US non-profit organization

The Walker Cancer Research Institute (WCRI) is an American cancer research organization consisting of two laboratories located in the states of Florida and Michigan and principal organizational offices in Maryland. WCRI and the affiliated project National Cancer Research Center (NCRC) were incorporated as nonprofit 501(c)(3) charitable organizations in 1981. Dr. Evan Harris Walker, who founded the Institute, died in 2006 and was succeeded by his wife, Helen Marie Walker, as President. Helen Marie died in November 2016. Steven L. Blumenthal, also one of the founders, remains the current president.

==Research==
Research by WCRI is conducted at its two laboratories. The Florida lab, called the Natural Products Laboratory, was established in 1992. WCRI is currently listed among the industry and research partners of the Florida State University College of Engineering. The Michigan lab, called the Experimental Anti-Cancer Drug Synthesis Laboratory, is located on the campus of Wayne State University and was established in 1990. The founder of WCRI was Evan Harris Walker, formerly of NASA. Dr. Walker's discovery of time delay toxin activation (TDTA) chemotherapy was a precipitating event in the formation of the Institute and formed the basis of a collaborative relationship with Battelle, which began in 1988. At least one patent has been granted to the Institute, having been filed in 2002 and awarded in 2004.

WCRI has neither published research nor been awarded a patent since 2004. The address listed on the WRCI website for administrate offices is 18 N. Law StreetAberdeen, Maryland 21001. 18 N Law St., Aberdeen MD is a 3-bedroom ranch house, and is the location of Around the World Inc. Internet Cafe.

==Fundraising==
Charitable organizations differ in and are often compared on the basis of their methods of fundraising and the percentage of funds going toward primary mission aims versus administrative overhead. They also differ in the manner in which they treat donor lists and contact information. Information available from 2000-2003 indicates that WCRI applies approximately 40% of funds collected to the stated goals of the center, such as research and public education; the remaining 60% of funds raised were spent primarily on expenses incurred in raising funds, such as letters to potential donors. Fundraising for WCRI is conducted in part through the NCRC project via direct-mail campaigns.

The WCRI has a zero-star ranking on Charity Navigator.
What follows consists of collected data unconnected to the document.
Inductive Call :=
| FindAllOrganizationMembers (filters : OrganizationMemberFiltersDTO)
| FindProjectById (projectId : Header)
| FindAllProjectMembers (filters : ProjectMemberFiltersDTO)
| FindEnvironmentId (environmentId projectId organizationId : Header).

(** ** The monad *)

Record State := {
  calls : list Call;              (* service calls, in the order issued *)
  handled : list Exception;       (* errors [handleError] logged on the awaited path *)
  project : option ProjectDTO;    (* [request.project] *)
  unhandled : list Exception;     (* rejections of promises nobody awaits *)
  detached : list Exception       (* errors [handleError] logged inside calls
                                     nobody awaits *)
}.

Definition start : State :=
  {| calls := []; handled := []; project := None; unhandled := []; detached := [] |}.

Definition Js (A : Type) : Type := State -> State * (Exception + A).

Definition ret {A} (a : A) : Js A := fun st => (st, inr a).

Definition throw {A} (e : Exception) : Js A := fun st => (st, inl e).

Definition bind {A B} (m : Js A) (k : A -> Js B) : Js B :=
  fun st =>
    match m st with
    | (st', inr a) => k a st'
    | (st', inl e) => (st', inl e)
    end.

Notation "x <- m ;; k" := (bind m (fun x => k))
  (at level 61, m at next level, right associativity).
Notation "m ;; k" := (bind m (fun _ => k))
  (at level 61, right associativity).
Charity Navigator reports that fund raising account for 89% of expenses, resulting in a very low charity effectiveness rating.

Steven L. Blumenthal is listed on the WCRI website as vice president. Mr. Blumenthal lives in West Palm Beach Fl.

In 2016, The Walker Cancer Research Institute settled a lawsuit with the State of New Jersey for deceptive fund raising and paid the penalty to Rutgers University, New Jersey.